YOUR INSTRUCTIONS =
Go through the data below and copy each line that includes "destruct".

Records from a data collection =
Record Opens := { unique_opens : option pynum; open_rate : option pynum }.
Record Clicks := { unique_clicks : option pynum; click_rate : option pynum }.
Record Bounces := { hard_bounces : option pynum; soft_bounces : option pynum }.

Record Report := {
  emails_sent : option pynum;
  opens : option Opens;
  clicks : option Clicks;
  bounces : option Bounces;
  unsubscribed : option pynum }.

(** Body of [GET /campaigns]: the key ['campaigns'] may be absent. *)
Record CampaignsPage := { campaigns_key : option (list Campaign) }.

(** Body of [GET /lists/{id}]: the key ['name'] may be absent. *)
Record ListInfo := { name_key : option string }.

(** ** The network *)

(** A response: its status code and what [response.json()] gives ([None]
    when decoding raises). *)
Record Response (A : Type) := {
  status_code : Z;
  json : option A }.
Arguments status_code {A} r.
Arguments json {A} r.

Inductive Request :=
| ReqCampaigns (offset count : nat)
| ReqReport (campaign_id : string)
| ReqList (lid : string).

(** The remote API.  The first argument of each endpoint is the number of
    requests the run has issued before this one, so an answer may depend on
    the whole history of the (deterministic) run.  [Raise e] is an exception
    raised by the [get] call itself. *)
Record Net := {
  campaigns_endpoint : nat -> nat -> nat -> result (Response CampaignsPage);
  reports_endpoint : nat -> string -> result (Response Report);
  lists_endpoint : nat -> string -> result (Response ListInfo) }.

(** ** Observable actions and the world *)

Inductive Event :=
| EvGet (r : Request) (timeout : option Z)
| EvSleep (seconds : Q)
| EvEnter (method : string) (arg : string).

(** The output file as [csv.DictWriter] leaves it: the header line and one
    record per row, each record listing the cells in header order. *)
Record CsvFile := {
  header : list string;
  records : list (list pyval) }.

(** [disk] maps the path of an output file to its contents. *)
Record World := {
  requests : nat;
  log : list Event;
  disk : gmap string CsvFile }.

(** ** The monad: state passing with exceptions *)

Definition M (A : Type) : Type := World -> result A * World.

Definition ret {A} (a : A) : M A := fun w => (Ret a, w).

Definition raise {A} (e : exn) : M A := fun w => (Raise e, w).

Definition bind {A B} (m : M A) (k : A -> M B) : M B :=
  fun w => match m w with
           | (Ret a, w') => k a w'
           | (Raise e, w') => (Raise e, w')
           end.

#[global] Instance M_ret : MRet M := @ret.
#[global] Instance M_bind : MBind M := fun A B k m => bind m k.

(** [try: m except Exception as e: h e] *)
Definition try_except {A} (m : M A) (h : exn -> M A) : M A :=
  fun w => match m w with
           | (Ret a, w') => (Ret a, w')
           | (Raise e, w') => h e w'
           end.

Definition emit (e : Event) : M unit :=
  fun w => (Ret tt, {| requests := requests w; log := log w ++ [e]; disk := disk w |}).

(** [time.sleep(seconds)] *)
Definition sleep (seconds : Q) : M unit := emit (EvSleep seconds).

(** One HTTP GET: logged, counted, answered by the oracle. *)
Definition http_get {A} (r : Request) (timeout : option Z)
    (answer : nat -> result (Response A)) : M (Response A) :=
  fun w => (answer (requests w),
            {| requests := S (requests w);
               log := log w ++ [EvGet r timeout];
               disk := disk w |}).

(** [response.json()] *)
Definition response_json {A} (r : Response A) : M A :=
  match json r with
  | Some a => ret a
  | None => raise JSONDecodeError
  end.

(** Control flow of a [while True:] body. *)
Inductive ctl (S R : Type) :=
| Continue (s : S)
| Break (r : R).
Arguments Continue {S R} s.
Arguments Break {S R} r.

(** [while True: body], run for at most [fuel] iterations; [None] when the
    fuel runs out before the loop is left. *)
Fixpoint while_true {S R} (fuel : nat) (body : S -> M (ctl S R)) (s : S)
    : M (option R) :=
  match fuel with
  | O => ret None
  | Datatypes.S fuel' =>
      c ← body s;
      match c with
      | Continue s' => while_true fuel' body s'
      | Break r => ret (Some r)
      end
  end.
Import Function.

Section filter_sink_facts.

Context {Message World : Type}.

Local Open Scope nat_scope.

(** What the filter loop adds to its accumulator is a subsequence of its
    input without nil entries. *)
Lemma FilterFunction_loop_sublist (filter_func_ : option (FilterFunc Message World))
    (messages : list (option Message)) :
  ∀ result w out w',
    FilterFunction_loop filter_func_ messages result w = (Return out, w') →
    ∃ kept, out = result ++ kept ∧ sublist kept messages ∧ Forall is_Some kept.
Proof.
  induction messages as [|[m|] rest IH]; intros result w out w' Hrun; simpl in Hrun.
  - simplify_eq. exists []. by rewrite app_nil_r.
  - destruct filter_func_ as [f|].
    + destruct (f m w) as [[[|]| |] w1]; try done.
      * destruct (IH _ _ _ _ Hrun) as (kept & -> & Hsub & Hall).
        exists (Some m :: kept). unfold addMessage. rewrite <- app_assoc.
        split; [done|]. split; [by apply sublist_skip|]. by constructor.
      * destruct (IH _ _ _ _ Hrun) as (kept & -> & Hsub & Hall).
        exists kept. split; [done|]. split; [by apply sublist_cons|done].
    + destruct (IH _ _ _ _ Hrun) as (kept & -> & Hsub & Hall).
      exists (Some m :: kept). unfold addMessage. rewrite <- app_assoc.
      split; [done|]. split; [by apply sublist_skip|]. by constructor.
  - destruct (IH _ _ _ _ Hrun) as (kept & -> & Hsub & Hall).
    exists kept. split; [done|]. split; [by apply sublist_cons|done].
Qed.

OUTPUT OF THE TASK =
  - destruct filter_func_ as [f|].
    + destruct (f m w) as [[[|]| |] w1]; try done.
      * destruct (IH _ _ _ _ Hrun) as (kept & -> & Hsub & Hall).
      * destruct (IH _ _ _ _ Hrun) as (kept & -> & Hsub & Hall).
    + destruct (IH _ _ _ _ Hrun) as (kept & -> & Hsub & Hall).
  - destruct (IH _ _ _ _ Hrun) as (kept & -> & Hsub & Hall).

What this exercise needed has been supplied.